Keep reading to get the truth, throw out the myths, and learn more.
What Is Vocal Fry?
Vocal fry happens when someone doesn’t use enough breath to speak or sing. The lack of breath causes a creaky sound as the vocal cords come into close contact. It usually happens at the ends of phrases, as the pitch of the sentence goes down and tapers off.
Vocal fry singing is a technique singers use to change to a low-pitch sound on purpose. However, this method of singing isn’t recommended.
Learn more about what vocal fry is and how it happens here:
Thank you to BrainStuff – How Stuff Works for the use of this video!
Vocal Fry Example
Vocal fry has become so popular that even some celebrities have taken on this way of speaking. Iconic people like Emma Watson and Kim Kardashian are known as ‘vocal fry celebrities.’
Check out this video for a vocal fry example with well-known people:
Thank you to CBC News for the use of this video!

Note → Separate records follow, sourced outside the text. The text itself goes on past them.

Definition login_draft (existing : option User) (claims : IdpClaims) (is_admin : bool) (id : Uuid)
    (now : DateTime) : User :=
  match existing with
  | Some user =>
      {| u_id := u_id user; u_username := idp_username claims; u_email := idp_email claims;
         u_auth_provider := AP_Oidc; u_external_id := Some (idp_subject claims);
         u_display_name := u_display_name user; u_is_active := u_is_active user;
         u_is_admin := is_admin; u_is_service_account := u_is_service_account user;
         u_last_login_at := Some now; u_created_at := u_created_at user; u_updated_at := now |}
  | None =>
      {| u_id := id; u_username := idp_username claims; u_email := idp_email claims;
         u_auth_provider := AP_Oidc; u_external_id := Some (idp_subject claims);
         u_display_name := None; u_is_active := true; u_is_admin := is_admin;
         u_is_service_account := false; u_last_login_at := Some now; u_created_at := now;
         u_updated_at := now |}
  end.

Definition authenticate_oidc (token : string) : login CallerPrincipal :=
  validated ← ask (λ w, validate_token (auth_calls w) token);
  claims ← Done (map_err AE_OidcValidation validated);
  let resolved := resolve_claims (claim_mappings uc) (idp_groups claims) in
  let is_admin := bool_decide (ADMIN_ROLE ∈ resolved) in
  let resolved := add_admin_claim_if_admin resolved is_admin in
  existing ← domain (user_find_by_external_id AP_Oidc (idp_subject claims));
  now ← utc_now;
  id ← new_v4;
  upserted ← domain (upsert_on_login (login_draft existing claims is_admin id now));
  issued_at ← utc_now;
  mret {| cp_user_id := u_id upserted; cp_external_id := idp_subject claims;
          cp_username := u_username upserted; cp_email := u_email upserted;
          cp_claims := resolved; cp_token_kind := None; cp_issued_at := issued_at;
          cp_token_cap := None |}.

Definition oidc_or_refuse (token : string) : login CallerPrincipal :=
  if idp uc then authenticate_oidc token
  else unauthorized "OIDC bearer rejected: no identity provider configured (this server is running in local-only auth mode — use HTTP Basic against a local admin row, or a Bearer hort_<kind>_* native token)".

Definition authenticate_bearer (token : string) (bucket : option string) : login CallerPrincipal :=
  match parse_pat_token_format token with
  | Ok _ =>
      match pat_validation uc with
      | None => unauthorized "native-token validator not configured"
      | Some lockout => authenticate_pat lockout token bucket
      end
  | Err _ =>
      match cli_session_verifier uc with
      | None => oidc_or_refuse token
      | Some verifier =>
          now ← utc_now;
          match verify verifier (timestamp now) token with
          | Verified claims => build_cli_session_principal claims
          | Rejected SessionExpired => unauthorized "cli session token invalid: expired"
          | Rejected WrongTokenKind => unauthorized "cli session token invalid: wrong_token_kind"
          | NotOurToken => oidc_or_refuse token
          end
      end
  end.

This video shares an example of vocal fry singing:
Vocal Fry Misconceptions
There is an astonishing amount of misinformation in the media about vocal fry. Here are some misconceptions I find most alarming:
Myth: Vocal fry happens because “that’s the way your voice is.”
Truth: Vocal fry happens because you’re using a very small amount of air to speak. That’s why lots of people talk with vocal fry in the morning, as their bodies are still getting warmed up.
Myth: Only young women speak with vocal fry.
Truth: Anyone can speak with vocal fry, and almost everyone speaks with it occasionally. In the segment, Ira Glass correctly points out that he speaks with it. In this video examining vocal fry, the vocal coach exhibits a vocal fry example at the end of his very first sentence, probably by accident.
Myth: Vocal fry is a new trend.
Truth: It’s not a new trend as it’s been happening for as long as humans have been phonating.
Myth: You can’t get rid of vocal fry.
Truth: Many people can get rid of vocal fry.
Is Vocal Fry Attractive?
Vocal fry singing and speaking isn’t necessarily attractive or not. It depends on who’s using it and who’s listening to it.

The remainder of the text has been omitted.